Diese Sichtweise ist naiv oder bestenfalls ein Mißverständnis. Zum einen hat der Konstruktionscharakter von Interpretationen nichts mit Illusionen zu tun. Und die Linken denken sich weder Wahrheiten, noch Geschichten aus. Spätestens seit Kant kann man wissen, daß das, was man „sieht“ und „hört“, die erste Stufe der Erkenntnis ist, nämlich die der Wahrnehmung. Interpretation und – im besten Falle für den einzelnen – „Erkenntnisse“ kommen erst durch die Bearbeitung der gewonnenen „Daten“ im Gehirn zustande. Ein persönliches Prisma bricht das Wahrgenommene, und im Ergebnis hält das Erkenntnissubjekt bestimmte Interpretationen für wahr, die es in Narrative verwandelt. Dieser Prozeß ist nicht zu hintergehen. Rechten und Linke leiden gleichermaßen an der Hybris der Selbstgerechtigkeit, die sich einstellt, wenn man sich als einzelner oder als Gruppe für den Inhaber einer Wahrheit hält. Nicht anders funktionieren Religionen und Weltanschauungen von Sekten. Die Bibel ist genauso ein Großnarrativ wie das marxistische Geschichts- und Menschenbild. Narrative sind wirksam oder unwirksam, sie sind weder wahr noch falsch.


Kampf um Kommunikation


Für Rechte, die den lieben Gott an ihrer Seite wähnen, ist das schwer zu akzeptieren. Linke Begriffe wie „Arbeiterklasse“, „Weltrevolution“ und „Kommunismus“ trugen ebenfalls religiöse Züge. Aber sich selbst zu relativieren bedeutet ja nicht, daß man für nichts mehr kämpfen oder eintreten könnte und sollte. Pluralismus und Demokratie haben einst die Konsequenz aus der Natur des menschlichen Erkenntnisprozesses gezogen: Keine Partei besitzt die Wahrheit. Jede vertritt Interessen bestimmter Menschengruppen, hat also einen Standpunkt in der Welt oder in dem Land, der allein durch diese Stellvertretung bereits seine Berechtigung hat. Im Parlament werden diese Standpunkte vorgetragen und befinden sich im Konkurrenzstreit. Und ja: der zu wünschende Umgang von Politikern miteinander ist die Kommunikation. Wem es lediglich ums Kämpfen geht, der ist in der Fremdenlegion besser aufgehoben.
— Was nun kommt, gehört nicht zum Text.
(** What a run of the timer softirq fires, for handlers that do not touch
    timers and no preemption: [fired] at the clock readings [now]. *)
Record fires (now : nat -> Z) (m : gmap eid Z) (fired : list eid) (m' : gmap eid Z) : Prop := {
  fi_left : forall e, m' !! e = if decide (e ∈ fired) then None else m !! e;
  fi_due : forall i e, fired !! i = Some e -> exists d, m !! e = Some d /\ d <= now i;
  fi_order : forall i j a b da db, (i < j)%nat -> fired !! i = Some a -> fired !! j = Some b ->
    m !! a = Some da -> m !! b = Some db -> da <= db;
  fi_rest : forall e d, m' !! e = Some d -> now (length fired) < d
}.

Lemma fires_cons now m e d fired m' :
  m !! e = Some d -> d <= now 0%nat -> (forall e' d', m !! e' = Some d' -> d <= d') ->
  fires (fun i => now (S i)) (delete e m) fired m' -> fires now m (e :: fired) m'.
Proof.
  intros He Hd Hmin [H1 H2 H3 H4]. split.
  - intros e'. rewrite H1. destruct (decide (e' = e)) as [->|Hne].
    + rewrite (decide_True _ _ (list_elem_of_here e fired)). case_decide; [done|]. apply lookup_delete_eq.
    + rewrite lookup_delete_ne by done.
      destruct (decide (e' ∈ fired)); [rewrite decide_True; [done|by right]|].
      rewrite decide_False; [done|]. by intros [|]%elem_of_cons.
  - intros [|i] e' E; simpl in E.
    + injection E as <-. eauto.
    + destruct (H2 i e' E) as (d' & [_ Hd']%lookup_delete_Some & Hle). eauto.
  - intros [|i] [|j] a b da db Hij Ha Hb Hda Hdb; simpl in *; try lia.
    + injection Ha as <-. assert (da = d) as -> by congruence. eauto.
    + destruct (H2 i a Ha) as (da' & Ea & _), (H2 j b Hb) as (db' & Eb & _).
      assert (da' = da) as -> by (apply lookup_delete_Some in Ea as [_ Ea]; congruence).
      assert (db' = db) as -> by (apply lookup_delete_Some in Eb as [_ Eb]; congruence).
      eapply (H3 i j); eauto. lia.
  - intros e' d' He'. exact (H4 e' d' He').
Qed.
(* ===== verification/Mutex.v ===== *)
(** * sync: the mutex

    Models the mutex of [runtime/sync.c] and [inc/runtime/sync.h] one atomic
    access at a time, for any number of threads: the fast paths on the word
    [held], the slow paths under [waiter_lock], parking, and the hand-off of
    the mutex to the thread that waited longest.  A thread's program counter
    says which access it does next. *)

From S2P Require Import Prelude StdDef.

Abbreviation tid := nat.

(** [1 << 31] at type [int]. *)
Definition WAITER_FLAG : Z := - 2 ^ 31.

Record mutex := MutexT {
  held : Z;                   (* atomic_t held *)
  waiter_lock : bool;         (* spinlock_t waiter_lock *)
  waiters : list tid          (* struct list_head waiters *)
}.

Definition mutex_init : mutex := MutexT 0 false [].
Definition mutex_held (m : mutex) : bool := negb (held m =? 0).

Definition set_held (m : mutex) (v : Z) : mutex := MutexT v (waiter_lock m) (waiters m).
Definition set_wlock (m : mutex) (b : bool) : mutex := MutexT (held m) b (waiters m).
Definition set_waiters (m : mutex) (l : list tid) : mutex := MutexT (held m) (waiter_lock m) l.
Idealtypisch gehen die Parteien zum Zweck der politischen Entscheidungsfindung Kompromisse ein, mit denen alle, die vom Gegenstand betroffen sind, leben können. Politische Akteure in Demokratien arbeiten mit den Mitteln des Aushandelns. Politiker sollten Künstler des Möglichen sein. Nur in Diktaturen sind Andersdenkende Feinde, die es zu vernichten gilt. Wer sich im Besitz einer Wahrheit wähnt, ergreift im Siegesfall meist totalitäre Mittel. Vor der Epoche der Demokratien waren es Autoritäten aus Religion und Aristokratie, die als Wahrheitsinstanzen fungierten. Mit dem Ende des demokratischen Denkens und dem Schleifen ihrer Institutionen in den westlichen Gesellschaften scheinen diese zurückzufallen in eine neue Art des Totalitarismus, in dem Politiker wieder einmal für eine „Wahrheit“ und das scheinbare Wohlmeinen ihrer politischen Gruppe stehen.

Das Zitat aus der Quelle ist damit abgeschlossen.